Collected data entries
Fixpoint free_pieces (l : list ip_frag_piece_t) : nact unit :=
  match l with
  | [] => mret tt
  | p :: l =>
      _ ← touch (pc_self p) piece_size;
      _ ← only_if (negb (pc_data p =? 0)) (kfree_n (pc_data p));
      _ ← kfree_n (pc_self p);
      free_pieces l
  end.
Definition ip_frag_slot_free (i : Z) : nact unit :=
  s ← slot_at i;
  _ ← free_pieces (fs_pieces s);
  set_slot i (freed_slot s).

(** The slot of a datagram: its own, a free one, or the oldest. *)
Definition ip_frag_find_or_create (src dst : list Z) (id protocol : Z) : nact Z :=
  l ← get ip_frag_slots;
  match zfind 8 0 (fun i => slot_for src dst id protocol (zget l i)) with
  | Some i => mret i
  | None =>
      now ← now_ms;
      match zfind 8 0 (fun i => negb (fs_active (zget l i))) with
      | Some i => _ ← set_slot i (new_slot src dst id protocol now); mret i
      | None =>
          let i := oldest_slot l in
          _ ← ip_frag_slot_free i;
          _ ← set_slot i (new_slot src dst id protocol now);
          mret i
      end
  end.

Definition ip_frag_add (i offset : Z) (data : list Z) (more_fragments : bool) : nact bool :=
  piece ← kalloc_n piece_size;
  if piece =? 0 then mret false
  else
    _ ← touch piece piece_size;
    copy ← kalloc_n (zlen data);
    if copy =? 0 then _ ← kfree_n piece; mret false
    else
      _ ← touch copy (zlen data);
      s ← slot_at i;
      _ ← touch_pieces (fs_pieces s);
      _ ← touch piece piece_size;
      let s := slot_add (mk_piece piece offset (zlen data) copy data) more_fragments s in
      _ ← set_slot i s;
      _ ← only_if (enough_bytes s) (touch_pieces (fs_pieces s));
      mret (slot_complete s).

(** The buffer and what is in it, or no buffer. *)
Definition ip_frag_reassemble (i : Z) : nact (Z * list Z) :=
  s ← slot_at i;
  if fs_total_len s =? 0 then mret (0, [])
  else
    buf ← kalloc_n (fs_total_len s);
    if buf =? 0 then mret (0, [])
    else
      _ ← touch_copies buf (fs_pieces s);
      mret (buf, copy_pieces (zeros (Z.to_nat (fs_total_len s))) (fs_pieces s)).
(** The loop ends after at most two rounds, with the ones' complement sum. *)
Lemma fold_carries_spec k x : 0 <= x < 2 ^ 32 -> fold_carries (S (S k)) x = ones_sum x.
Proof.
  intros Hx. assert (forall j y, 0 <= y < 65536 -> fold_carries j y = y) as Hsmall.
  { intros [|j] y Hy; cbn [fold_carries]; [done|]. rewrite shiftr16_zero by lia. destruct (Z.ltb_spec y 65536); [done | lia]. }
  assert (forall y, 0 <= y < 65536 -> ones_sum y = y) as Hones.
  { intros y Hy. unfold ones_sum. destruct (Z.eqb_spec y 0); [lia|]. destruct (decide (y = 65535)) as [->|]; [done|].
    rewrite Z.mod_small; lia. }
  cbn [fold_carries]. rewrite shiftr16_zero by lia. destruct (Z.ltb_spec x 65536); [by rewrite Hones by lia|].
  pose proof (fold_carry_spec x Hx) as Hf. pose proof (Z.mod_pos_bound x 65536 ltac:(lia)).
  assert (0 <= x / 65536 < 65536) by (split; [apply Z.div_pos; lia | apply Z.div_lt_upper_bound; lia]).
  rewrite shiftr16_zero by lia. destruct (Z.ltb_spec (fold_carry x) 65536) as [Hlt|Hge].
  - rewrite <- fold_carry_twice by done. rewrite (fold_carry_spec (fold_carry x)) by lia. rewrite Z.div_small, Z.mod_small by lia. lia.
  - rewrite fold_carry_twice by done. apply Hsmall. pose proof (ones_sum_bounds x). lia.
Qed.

* * *

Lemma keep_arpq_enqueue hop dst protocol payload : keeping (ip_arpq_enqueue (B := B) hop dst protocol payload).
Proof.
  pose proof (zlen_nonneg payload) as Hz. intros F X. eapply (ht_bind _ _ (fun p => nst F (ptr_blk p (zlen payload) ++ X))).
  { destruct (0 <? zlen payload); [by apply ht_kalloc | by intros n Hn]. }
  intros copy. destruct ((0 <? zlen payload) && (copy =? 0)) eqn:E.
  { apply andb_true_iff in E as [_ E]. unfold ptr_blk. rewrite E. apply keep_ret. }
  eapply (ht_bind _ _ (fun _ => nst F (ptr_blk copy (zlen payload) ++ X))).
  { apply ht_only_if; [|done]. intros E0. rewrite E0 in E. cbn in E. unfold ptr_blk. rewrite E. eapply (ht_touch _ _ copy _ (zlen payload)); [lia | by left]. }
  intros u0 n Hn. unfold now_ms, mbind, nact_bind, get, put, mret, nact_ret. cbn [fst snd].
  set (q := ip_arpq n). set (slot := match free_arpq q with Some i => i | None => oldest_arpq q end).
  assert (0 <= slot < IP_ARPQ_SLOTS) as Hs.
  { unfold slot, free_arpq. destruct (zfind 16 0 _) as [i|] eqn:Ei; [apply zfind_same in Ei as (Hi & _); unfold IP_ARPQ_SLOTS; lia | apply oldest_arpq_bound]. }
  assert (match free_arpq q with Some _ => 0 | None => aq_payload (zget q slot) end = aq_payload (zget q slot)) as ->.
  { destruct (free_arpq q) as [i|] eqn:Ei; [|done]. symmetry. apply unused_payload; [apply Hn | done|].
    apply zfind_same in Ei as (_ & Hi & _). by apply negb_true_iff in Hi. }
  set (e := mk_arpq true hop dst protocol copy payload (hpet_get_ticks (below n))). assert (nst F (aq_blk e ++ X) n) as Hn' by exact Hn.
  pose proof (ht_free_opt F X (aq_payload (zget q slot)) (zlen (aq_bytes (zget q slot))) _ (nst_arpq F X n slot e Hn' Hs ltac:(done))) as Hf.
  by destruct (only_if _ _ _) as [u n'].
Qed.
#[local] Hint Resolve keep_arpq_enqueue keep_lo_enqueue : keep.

---

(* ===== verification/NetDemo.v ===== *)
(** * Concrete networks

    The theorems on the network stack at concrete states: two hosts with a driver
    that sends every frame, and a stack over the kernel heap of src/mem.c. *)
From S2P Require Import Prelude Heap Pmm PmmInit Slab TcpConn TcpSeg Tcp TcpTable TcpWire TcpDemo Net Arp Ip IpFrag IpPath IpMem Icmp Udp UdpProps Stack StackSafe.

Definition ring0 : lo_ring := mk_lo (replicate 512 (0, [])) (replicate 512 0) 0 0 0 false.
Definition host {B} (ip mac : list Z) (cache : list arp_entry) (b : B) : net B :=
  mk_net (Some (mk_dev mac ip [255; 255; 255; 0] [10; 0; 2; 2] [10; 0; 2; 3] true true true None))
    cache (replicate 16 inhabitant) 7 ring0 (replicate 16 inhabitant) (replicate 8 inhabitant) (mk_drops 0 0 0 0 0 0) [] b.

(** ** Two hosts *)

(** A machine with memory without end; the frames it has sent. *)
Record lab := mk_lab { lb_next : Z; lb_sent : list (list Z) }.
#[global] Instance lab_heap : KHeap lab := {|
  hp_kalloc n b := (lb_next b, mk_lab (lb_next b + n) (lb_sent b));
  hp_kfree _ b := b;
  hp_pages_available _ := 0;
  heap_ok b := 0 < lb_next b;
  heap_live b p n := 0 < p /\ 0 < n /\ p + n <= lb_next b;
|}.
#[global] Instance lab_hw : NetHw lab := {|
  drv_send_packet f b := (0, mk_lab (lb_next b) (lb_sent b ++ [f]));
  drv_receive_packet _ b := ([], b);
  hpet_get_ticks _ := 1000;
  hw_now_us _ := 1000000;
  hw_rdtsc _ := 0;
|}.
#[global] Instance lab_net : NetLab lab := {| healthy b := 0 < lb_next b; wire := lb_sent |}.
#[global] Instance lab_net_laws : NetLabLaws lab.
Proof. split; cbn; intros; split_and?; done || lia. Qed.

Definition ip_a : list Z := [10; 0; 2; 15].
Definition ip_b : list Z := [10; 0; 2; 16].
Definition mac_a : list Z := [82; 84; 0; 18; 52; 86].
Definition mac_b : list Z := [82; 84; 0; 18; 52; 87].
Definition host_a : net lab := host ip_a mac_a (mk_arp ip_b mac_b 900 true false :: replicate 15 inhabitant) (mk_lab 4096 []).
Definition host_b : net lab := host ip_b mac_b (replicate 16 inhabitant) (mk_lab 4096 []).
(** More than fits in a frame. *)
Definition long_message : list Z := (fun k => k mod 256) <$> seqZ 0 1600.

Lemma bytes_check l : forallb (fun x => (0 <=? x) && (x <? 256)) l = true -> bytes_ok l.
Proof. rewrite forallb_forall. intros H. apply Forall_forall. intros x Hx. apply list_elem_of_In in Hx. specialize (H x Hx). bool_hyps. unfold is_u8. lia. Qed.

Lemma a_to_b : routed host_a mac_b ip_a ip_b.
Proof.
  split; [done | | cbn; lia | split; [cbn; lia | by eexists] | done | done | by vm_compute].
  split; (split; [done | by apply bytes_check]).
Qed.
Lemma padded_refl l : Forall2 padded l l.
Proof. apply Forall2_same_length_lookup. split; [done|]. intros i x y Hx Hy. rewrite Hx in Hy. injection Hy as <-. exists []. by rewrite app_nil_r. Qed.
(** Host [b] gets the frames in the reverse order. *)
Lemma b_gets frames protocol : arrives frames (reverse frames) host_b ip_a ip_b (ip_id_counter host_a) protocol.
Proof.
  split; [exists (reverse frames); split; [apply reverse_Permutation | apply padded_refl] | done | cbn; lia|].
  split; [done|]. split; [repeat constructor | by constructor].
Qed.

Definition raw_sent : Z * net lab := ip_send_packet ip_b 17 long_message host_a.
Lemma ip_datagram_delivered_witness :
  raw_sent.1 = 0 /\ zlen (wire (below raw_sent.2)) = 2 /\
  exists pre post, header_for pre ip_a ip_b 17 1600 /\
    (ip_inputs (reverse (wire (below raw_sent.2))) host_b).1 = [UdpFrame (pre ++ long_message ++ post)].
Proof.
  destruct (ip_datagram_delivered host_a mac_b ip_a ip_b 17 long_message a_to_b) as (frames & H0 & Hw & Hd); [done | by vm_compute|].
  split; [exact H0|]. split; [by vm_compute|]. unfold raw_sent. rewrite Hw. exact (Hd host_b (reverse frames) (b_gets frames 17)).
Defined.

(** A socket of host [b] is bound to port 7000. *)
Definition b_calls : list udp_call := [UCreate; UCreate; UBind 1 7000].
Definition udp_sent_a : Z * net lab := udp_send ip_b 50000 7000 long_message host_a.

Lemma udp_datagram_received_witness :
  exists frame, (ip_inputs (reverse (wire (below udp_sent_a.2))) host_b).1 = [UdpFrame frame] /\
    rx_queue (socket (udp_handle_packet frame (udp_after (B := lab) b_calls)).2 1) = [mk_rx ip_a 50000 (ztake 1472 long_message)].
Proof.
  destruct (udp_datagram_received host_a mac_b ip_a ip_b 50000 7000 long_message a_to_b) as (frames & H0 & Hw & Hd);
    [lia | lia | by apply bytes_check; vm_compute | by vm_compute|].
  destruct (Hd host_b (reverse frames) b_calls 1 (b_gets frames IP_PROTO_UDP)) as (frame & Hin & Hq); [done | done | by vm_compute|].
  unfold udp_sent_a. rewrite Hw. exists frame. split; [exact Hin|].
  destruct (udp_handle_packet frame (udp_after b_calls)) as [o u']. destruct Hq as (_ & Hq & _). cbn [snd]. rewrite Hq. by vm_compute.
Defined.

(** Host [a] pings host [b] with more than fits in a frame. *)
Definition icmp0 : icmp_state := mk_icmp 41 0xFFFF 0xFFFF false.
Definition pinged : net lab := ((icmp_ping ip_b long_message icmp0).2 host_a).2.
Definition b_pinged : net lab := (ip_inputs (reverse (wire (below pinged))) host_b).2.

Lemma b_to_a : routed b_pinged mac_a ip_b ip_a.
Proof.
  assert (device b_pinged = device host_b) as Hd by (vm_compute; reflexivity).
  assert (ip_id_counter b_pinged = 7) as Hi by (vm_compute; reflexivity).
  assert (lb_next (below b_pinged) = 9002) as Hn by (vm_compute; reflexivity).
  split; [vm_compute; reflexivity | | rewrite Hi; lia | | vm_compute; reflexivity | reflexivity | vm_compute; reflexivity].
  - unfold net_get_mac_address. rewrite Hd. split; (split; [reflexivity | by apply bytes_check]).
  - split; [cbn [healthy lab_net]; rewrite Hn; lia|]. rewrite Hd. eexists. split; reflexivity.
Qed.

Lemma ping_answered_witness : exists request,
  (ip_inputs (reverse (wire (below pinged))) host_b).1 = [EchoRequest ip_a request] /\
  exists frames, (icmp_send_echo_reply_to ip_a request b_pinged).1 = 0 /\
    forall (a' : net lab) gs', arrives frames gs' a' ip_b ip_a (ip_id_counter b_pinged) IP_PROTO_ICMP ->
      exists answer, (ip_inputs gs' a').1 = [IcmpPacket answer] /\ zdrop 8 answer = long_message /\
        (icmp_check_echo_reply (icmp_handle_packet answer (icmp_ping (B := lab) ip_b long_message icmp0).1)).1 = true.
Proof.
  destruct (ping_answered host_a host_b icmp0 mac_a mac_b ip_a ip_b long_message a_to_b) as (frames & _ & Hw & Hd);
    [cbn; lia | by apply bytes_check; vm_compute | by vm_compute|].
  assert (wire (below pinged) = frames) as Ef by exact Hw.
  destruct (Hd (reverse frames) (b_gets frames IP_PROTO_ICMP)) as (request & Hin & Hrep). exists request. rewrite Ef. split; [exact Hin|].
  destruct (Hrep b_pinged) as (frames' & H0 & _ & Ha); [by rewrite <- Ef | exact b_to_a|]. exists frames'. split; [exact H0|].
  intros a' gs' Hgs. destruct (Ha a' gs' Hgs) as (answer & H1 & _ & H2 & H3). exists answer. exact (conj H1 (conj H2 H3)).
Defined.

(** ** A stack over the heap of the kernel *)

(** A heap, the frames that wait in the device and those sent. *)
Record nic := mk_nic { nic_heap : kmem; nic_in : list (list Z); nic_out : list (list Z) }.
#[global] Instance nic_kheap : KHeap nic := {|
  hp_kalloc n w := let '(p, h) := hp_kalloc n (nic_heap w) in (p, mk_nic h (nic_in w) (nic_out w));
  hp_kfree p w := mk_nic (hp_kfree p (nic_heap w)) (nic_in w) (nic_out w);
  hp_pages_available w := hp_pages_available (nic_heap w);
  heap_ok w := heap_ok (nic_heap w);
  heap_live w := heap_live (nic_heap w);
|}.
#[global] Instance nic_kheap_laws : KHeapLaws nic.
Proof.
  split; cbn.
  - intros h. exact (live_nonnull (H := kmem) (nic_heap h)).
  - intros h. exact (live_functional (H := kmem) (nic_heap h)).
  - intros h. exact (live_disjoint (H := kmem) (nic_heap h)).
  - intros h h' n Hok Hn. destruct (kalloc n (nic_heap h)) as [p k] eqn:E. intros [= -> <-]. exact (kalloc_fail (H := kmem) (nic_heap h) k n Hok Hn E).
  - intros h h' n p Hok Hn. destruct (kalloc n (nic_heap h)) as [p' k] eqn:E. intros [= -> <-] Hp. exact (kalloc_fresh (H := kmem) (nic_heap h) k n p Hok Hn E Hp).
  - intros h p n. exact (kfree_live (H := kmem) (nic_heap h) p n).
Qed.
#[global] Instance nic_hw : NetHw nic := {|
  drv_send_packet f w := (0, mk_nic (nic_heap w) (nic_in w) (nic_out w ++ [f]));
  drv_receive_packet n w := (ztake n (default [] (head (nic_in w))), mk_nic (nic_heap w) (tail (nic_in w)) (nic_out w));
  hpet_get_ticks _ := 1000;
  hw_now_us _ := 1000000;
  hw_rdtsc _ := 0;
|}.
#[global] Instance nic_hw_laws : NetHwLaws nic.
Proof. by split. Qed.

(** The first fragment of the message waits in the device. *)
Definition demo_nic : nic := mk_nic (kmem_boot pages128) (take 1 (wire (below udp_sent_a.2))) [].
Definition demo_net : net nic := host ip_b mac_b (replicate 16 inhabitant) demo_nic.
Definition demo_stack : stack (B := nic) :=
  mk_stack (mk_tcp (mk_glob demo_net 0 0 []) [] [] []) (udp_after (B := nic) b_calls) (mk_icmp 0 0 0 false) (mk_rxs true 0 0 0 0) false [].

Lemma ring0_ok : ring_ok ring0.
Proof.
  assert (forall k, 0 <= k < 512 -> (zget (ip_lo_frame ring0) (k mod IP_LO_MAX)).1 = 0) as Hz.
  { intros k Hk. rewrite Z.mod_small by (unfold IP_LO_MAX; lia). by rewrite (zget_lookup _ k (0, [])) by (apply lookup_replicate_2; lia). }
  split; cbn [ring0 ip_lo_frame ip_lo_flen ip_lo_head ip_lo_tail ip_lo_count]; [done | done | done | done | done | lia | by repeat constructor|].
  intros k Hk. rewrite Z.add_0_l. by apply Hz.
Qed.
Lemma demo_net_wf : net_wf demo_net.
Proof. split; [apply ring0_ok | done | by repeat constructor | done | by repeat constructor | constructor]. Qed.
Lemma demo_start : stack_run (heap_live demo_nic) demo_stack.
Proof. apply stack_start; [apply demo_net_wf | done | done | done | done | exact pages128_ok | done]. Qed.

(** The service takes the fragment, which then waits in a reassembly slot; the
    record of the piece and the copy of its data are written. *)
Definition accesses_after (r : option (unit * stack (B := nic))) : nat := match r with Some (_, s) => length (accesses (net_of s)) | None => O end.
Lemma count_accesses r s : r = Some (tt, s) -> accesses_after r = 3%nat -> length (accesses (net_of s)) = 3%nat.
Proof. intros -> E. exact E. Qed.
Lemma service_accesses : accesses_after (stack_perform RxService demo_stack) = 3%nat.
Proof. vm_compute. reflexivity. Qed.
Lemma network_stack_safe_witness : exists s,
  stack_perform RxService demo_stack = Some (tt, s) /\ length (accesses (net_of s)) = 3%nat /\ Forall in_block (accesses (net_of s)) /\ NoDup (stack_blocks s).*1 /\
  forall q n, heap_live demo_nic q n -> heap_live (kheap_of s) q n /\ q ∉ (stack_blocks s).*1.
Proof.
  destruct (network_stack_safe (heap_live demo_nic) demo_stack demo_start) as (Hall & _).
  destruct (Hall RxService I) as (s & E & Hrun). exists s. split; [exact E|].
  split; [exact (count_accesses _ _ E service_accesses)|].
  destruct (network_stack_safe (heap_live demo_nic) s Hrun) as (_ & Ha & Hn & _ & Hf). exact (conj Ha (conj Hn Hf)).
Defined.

Work order:
From the records above, pull every line that carries the word "healthy".

Written solution:
#[global] Instance lab_net : NetLab lab := {| healthy b := 0 < lb_next b; wire := lb_sent |}.
  - split; [cbn [healthy lab_net]; rewrite Hn; lia|]. rewrite Hd. eexists. split; reflexivity.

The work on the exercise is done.